#### Records

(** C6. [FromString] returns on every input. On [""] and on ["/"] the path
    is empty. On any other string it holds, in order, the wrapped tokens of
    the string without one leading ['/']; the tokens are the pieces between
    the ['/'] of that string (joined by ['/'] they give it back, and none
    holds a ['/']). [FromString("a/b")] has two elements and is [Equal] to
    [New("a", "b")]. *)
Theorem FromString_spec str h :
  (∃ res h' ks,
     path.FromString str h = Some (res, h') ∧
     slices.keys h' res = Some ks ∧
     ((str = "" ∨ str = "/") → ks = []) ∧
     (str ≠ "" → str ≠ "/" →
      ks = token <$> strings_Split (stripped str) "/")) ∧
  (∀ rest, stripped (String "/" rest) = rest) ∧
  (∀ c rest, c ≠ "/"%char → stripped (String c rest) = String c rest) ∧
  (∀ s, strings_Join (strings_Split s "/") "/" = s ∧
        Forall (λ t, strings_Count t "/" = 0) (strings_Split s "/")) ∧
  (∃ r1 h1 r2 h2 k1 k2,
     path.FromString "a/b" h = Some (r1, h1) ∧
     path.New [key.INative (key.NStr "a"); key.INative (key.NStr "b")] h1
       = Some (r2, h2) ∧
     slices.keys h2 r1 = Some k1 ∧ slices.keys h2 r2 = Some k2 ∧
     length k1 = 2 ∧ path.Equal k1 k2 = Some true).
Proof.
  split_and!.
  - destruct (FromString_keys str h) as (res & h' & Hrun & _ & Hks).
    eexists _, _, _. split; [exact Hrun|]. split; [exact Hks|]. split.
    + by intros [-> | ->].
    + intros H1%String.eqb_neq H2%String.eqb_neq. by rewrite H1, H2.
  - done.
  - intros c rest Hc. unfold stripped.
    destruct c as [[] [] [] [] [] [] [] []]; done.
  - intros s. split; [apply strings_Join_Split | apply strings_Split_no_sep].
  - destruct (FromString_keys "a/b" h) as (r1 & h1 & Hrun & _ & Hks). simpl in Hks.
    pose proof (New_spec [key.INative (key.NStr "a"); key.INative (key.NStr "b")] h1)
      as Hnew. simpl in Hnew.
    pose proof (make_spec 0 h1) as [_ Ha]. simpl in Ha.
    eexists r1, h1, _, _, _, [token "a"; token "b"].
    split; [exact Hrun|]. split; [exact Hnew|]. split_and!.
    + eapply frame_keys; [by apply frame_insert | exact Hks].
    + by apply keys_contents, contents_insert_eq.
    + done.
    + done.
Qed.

########
#### Records

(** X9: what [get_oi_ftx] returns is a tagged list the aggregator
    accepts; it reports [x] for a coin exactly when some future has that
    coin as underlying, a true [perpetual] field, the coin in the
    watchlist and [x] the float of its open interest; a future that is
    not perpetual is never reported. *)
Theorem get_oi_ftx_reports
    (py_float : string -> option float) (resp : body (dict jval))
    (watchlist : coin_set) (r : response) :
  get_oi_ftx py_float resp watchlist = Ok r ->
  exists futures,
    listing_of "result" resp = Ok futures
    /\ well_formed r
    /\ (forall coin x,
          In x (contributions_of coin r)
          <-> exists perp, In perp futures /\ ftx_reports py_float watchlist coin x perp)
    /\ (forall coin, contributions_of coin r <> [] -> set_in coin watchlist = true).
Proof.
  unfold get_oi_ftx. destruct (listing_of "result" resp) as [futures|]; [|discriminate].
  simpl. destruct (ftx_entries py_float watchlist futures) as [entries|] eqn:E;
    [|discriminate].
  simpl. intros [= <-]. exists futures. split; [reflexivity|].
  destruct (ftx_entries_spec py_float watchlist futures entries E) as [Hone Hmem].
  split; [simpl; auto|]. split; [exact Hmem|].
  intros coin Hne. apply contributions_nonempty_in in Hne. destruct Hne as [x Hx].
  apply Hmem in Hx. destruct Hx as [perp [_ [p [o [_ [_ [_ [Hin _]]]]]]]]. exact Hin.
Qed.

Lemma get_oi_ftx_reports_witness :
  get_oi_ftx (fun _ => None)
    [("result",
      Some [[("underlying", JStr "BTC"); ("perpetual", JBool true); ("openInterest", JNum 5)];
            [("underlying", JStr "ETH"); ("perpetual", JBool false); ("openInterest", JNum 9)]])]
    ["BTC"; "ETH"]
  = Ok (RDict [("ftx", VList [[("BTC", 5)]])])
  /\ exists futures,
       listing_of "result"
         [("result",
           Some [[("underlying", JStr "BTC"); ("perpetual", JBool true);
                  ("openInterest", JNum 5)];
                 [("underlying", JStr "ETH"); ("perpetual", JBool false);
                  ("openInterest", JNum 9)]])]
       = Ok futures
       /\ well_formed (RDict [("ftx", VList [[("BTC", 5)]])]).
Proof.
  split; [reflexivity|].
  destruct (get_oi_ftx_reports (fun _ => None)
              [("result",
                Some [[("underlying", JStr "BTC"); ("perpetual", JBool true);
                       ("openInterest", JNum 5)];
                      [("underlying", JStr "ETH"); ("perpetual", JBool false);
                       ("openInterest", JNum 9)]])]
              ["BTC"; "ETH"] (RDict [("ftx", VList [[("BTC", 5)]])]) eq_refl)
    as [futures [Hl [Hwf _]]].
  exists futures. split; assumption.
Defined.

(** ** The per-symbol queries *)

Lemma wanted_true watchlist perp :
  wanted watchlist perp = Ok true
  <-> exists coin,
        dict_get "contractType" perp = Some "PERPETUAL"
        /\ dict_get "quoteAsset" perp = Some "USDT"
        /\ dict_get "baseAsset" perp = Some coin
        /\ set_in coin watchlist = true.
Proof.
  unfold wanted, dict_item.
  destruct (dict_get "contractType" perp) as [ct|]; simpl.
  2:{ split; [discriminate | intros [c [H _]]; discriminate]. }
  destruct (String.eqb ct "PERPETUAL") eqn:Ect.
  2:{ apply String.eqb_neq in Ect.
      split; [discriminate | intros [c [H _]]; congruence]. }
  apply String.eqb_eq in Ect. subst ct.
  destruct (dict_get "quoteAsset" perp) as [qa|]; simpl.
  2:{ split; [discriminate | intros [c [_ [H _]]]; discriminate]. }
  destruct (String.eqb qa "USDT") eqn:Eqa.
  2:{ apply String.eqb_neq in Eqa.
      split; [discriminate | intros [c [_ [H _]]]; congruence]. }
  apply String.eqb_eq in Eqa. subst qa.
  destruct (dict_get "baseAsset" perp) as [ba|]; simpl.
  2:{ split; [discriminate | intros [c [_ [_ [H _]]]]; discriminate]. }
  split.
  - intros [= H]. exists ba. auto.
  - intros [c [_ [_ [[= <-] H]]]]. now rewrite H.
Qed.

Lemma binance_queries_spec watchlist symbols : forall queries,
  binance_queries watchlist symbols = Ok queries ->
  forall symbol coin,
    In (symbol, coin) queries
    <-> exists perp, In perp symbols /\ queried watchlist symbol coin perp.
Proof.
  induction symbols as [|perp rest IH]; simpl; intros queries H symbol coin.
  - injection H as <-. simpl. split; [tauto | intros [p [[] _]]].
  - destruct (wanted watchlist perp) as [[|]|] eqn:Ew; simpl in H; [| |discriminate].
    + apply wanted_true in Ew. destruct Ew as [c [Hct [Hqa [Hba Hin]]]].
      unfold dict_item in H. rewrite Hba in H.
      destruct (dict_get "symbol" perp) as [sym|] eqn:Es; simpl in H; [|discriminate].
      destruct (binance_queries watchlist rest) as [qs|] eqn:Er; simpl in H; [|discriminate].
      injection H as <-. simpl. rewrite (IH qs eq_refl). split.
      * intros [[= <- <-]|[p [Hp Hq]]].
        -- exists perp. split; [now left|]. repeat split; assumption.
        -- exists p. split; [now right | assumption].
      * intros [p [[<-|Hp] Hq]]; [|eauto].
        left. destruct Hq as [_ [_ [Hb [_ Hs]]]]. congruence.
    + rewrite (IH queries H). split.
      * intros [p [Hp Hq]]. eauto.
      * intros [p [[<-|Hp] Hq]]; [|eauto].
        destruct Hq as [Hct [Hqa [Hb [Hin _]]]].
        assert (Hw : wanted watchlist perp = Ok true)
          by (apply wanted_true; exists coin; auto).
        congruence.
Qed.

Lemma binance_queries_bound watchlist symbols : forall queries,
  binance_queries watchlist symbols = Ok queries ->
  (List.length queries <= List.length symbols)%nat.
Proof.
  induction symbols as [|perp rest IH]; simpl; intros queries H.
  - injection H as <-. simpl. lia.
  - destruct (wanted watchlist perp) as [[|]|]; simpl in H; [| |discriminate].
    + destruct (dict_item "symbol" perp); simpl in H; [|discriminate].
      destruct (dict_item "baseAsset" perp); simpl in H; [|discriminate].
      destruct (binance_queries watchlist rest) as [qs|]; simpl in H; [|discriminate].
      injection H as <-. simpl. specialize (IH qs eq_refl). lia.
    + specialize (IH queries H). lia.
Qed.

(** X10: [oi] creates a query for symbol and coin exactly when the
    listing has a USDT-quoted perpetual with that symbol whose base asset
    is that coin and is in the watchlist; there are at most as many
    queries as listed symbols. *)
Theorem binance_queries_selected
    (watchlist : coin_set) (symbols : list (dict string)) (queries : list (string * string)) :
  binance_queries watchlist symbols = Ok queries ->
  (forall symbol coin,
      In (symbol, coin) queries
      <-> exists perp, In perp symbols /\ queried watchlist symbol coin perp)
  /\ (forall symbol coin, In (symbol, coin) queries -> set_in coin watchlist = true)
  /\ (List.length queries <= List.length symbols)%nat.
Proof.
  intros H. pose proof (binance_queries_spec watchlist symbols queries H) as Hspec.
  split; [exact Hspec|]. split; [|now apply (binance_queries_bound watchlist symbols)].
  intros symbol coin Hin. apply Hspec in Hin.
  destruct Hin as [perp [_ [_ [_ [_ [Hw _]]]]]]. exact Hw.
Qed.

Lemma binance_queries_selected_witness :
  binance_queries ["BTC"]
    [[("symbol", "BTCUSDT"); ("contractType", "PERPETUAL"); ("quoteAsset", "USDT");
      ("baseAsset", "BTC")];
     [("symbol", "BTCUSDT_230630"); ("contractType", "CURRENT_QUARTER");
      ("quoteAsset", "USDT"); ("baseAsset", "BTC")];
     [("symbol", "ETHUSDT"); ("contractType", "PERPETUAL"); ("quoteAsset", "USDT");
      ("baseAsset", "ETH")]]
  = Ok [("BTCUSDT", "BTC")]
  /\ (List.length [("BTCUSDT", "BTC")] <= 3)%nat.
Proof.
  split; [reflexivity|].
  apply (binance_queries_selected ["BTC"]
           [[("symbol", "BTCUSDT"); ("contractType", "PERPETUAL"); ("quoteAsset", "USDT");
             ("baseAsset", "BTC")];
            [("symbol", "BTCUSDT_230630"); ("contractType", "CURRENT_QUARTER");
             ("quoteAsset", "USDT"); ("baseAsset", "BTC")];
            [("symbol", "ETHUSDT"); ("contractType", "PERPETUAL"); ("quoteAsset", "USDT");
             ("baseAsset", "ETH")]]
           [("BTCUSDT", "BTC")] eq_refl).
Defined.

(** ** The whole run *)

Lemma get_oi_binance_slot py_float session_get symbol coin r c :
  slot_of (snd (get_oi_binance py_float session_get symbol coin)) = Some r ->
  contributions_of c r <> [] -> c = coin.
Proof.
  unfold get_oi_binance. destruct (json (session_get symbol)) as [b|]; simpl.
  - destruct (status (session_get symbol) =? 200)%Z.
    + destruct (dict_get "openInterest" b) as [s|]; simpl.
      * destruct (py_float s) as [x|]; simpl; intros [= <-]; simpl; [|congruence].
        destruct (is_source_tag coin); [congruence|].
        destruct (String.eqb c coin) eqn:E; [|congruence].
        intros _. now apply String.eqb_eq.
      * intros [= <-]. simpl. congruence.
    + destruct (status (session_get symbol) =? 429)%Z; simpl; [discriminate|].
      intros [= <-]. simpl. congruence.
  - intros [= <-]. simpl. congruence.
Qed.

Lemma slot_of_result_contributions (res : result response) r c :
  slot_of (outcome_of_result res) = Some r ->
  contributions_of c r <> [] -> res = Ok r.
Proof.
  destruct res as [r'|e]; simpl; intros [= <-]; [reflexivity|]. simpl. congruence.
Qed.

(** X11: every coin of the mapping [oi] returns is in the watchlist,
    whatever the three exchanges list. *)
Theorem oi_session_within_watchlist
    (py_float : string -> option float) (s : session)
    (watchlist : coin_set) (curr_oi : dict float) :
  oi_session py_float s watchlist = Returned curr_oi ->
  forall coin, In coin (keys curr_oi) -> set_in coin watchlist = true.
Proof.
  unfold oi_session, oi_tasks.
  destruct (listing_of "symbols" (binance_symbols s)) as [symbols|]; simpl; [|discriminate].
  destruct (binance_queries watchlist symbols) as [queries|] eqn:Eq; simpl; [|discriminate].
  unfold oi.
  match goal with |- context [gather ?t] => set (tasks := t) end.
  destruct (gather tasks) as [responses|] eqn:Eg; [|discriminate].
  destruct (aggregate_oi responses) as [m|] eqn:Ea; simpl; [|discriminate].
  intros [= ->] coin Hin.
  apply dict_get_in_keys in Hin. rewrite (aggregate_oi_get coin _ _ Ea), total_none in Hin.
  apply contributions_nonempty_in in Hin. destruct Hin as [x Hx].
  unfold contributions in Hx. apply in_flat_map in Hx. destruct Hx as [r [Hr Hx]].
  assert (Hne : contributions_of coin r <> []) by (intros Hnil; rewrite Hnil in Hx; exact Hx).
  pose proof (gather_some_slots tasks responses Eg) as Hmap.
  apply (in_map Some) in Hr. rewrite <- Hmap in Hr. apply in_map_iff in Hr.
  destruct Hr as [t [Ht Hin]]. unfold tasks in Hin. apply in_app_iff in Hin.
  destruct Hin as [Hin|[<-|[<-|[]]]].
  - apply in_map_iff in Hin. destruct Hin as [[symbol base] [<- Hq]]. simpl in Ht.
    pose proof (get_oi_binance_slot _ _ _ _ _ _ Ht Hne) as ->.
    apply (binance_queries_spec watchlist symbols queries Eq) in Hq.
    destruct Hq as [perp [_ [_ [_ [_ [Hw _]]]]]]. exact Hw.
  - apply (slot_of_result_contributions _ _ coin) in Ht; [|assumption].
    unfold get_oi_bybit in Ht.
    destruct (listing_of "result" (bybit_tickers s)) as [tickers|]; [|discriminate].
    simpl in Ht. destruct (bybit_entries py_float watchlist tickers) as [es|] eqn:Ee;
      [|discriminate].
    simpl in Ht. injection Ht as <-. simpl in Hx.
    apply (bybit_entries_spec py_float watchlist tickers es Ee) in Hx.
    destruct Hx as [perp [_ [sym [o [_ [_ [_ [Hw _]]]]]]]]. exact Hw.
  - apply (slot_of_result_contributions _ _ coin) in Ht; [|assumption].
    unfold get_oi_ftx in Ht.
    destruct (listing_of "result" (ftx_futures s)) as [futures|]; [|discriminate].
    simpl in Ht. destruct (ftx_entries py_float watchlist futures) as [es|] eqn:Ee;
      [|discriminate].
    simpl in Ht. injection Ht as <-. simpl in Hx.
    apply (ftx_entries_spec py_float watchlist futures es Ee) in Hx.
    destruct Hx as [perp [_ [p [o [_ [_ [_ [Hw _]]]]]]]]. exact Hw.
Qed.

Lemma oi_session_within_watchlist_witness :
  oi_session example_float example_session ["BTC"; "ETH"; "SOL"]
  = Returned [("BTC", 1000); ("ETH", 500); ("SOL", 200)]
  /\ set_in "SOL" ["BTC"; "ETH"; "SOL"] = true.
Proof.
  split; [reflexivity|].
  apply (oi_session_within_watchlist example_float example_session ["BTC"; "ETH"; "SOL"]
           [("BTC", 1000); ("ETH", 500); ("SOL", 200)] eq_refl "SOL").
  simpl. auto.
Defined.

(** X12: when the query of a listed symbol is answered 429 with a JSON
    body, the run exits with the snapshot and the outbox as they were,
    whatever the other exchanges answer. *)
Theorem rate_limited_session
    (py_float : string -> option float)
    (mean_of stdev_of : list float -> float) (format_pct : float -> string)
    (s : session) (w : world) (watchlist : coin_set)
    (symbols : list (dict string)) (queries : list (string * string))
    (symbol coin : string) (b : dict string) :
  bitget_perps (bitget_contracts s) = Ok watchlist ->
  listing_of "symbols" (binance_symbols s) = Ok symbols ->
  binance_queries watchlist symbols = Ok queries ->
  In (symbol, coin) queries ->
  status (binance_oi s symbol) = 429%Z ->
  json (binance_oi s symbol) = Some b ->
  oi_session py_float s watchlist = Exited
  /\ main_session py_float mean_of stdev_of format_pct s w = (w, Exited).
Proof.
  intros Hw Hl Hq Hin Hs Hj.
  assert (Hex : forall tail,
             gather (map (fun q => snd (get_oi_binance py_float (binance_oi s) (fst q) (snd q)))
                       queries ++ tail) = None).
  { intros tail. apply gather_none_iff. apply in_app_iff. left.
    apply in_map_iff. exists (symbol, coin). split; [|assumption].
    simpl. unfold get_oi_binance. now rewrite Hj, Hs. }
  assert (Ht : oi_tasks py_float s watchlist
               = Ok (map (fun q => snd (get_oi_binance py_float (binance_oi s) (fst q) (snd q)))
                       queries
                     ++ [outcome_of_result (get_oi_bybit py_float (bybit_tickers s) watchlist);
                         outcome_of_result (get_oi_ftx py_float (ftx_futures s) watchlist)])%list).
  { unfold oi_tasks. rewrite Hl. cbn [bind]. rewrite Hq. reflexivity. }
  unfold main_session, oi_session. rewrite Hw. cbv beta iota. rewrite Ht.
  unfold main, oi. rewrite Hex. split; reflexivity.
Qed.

########
#### Records

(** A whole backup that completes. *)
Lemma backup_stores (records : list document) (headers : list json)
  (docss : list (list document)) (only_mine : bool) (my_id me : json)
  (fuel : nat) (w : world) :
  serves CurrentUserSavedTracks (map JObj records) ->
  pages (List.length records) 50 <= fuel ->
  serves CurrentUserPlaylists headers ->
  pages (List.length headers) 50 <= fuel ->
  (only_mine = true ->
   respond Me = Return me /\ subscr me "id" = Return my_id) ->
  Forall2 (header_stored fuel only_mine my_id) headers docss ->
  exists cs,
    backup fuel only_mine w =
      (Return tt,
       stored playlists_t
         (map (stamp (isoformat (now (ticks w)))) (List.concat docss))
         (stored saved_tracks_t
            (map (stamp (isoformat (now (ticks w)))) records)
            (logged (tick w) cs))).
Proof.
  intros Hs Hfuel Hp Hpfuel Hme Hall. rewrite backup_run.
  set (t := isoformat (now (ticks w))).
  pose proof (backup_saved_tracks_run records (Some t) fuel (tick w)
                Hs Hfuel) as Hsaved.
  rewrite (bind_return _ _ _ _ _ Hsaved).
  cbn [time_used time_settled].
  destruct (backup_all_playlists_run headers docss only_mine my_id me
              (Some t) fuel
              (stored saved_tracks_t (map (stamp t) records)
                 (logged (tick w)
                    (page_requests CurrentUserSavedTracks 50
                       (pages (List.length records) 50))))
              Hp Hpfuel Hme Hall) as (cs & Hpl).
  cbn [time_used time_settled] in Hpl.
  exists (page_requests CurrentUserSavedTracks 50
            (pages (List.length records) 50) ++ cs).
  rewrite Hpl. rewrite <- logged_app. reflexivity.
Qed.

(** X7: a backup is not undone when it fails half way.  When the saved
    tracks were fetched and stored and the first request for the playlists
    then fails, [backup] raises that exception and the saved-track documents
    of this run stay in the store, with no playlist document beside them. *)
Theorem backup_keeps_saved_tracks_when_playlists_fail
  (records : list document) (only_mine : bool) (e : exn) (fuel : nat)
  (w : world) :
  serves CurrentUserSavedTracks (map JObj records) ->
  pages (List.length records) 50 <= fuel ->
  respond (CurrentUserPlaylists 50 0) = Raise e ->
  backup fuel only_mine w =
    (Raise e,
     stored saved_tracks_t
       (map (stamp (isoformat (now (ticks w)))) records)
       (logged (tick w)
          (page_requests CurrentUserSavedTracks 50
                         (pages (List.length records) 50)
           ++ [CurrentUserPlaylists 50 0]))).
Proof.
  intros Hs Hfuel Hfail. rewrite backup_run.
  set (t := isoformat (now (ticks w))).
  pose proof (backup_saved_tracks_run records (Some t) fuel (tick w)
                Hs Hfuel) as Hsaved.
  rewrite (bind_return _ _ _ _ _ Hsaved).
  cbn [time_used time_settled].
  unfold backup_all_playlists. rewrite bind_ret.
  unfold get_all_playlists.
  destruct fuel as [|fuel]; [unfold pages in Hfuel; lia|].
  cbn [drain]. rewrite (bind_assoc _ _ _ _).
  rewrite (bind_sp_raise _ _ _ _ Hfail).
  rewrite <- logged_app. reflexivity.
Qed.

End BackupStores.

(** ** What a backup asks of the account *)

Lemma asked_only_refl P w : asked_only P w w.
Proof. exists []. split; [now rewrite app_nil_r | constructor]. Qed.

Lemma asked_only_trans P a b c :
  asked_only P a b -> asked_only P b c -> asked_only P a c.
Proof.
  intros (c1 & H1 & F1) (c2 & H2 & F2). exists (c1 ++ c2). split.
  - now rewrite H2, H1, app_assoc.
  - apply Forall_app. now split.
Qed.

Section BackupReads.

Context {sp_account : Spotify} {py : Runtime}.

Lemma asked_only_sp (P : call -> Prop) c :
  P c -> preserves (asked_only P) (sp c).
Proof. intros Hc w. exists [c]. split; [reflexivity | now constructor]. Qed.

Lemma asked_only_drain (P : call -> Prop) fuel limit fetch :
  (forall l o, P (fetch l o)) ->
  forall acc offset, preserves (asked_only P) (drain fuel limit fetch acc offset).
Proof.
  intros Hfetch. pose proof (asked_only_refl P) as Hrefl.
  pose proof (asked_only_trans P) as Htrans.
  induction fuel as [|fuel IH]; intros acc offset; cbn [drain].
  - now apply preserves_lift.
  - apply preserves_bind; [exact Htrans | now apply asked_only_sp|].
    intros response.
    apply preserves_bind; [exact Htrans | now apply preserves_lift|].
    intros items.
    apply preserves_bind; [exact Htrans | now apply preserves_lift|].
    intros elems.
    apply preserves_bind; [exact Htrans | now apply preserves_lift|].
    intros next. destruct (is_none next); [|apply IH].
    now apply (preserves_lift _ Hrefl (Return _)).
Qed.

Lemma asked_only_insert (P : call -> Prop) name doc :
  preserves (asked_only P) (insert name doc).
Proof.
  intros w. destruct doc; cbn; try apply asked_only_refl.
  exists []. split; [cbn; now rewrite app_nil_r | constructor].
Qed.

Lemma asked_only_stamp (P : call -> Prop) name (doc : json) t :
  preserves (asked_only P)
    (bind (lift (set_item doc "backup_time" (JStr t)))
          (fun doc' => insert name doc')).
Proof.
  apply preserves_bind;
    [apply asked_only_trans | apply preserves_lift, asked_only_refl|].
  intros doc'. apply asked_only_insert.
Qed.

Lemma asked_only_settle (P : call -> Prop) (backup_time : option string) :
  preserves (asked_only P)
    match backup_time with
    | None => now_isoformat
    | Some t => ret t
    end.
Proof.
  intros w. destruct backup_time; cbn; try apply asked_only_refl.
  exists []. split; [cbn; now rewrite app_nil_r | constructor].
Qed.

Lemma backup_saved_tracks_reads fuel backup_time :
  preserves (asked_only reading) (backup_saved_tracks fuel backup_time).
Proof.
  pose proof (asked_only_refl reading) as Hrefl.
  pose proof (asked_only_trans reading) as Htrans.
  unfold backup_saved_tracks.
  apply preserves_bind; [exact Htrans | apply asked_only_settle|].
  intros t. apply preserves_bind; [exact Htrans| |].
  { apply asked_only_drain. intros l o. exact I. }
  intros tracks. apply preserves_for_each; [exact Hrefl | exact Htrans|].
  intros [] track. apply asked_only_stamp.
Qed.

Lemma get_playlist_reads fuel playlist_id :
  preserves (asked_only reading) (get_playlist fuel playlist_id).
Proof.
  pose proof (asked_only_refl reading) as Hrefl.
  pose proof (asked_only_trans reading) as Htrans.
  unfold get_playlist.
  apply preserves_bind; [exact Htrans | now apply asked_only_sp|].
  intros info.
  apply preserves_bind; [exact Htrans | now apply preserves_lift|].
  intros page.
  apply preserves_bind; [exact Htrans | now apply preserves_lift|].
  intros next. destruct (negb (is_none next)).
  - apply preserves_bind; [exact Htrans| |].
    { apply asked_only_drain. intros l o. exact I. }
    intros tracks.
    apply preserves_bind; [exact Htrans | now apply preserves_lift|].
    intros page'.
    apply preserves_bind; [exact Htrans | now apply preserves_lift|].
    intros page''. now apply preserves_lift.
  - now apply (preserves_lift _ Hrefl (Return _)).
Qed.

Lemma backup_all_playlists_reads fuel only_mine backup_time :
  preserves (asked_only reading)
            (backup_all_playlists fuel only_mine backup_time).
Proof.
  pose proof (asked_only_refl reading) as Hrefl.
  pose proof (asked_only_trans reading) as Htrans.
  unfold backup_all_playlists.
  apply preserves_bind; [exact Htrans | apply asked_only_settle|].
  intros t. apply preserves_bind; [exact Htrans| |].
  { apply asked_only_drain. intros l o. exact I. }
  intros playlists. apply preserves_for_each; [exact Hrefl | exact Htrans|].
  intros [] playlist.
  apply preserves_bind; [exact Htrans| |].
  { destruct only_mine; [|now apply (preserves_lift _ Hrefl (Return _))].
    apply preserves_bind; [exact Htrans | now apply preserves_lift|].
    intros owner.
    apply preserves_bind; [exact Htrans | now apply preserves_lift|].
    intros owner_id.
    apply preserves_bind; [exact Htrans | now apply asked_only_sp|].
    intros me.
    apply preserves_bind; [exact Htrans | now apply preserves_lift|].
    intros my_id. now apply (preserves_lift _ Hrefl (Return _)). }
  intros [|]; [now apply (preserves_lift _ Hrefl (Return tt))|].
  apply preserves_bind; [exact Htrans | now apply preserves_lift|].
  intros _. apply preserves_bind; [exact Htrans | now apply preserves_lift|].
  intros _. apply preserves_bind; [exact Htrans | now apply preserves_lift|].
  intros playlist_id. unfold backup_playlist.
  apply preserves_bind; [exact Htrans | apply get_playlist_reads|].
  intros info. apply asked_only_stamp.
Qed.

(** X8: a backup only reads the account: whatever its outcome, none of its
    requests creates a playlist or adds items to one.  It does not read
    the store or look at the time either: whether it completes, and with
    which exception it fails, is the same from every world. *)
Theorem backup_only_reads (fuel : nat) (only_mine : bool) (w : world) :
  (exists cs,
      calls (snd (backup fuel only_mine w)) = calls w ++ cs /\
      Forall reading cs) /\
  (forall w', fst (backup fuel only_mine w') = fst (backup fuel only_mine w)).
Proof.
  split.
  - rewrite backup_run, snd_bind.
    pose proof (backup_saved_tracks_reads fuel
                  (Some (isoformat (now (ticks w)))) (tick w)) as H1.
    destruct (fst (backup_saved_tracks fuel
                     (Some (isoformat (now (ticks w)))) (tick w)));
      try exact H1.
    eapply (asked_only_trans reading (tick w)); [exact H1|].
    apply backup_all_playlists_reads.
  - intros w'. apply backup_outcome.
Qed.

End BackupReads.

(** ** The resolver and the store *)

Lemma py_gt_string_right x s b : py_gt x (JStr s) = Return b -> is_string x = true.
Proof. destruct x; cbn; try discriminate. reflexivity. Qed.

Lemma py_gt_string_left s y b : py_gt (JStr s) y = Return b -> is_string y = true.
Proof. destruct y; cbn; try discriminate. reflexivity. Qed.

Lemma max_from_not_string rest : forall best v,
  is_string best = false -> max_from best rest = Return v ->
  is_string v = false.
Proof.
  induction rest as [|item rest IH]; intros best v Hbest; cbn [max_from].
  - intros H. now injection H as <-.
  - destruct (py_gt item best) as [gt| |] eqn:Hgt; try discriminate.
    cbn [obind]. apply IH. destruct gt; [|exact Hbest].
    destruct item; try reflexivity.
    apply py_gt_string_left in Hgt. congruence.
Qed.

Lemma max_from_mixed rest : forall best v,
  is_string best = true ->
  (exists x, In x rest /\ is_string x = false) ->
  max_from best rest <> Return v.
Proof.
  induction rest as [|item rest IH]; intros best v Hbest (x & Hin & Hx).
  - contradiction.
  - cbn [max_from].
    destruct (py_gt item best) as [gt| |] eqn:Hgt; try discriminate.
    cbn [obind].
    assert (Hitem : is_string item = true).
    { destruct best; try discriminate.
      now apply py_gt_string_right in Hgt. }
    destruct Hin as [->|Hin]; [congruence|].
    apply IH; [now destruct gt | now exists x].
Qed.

########

Your instructions —
Scan the entries for lines holding the string "tail", then copy every one of them.

Written reply —
  assert (Hex : forall tail,
                       queries ++ tail) = None).
  { intros tail. apply gather_none_iff. apply in_app_iff. left.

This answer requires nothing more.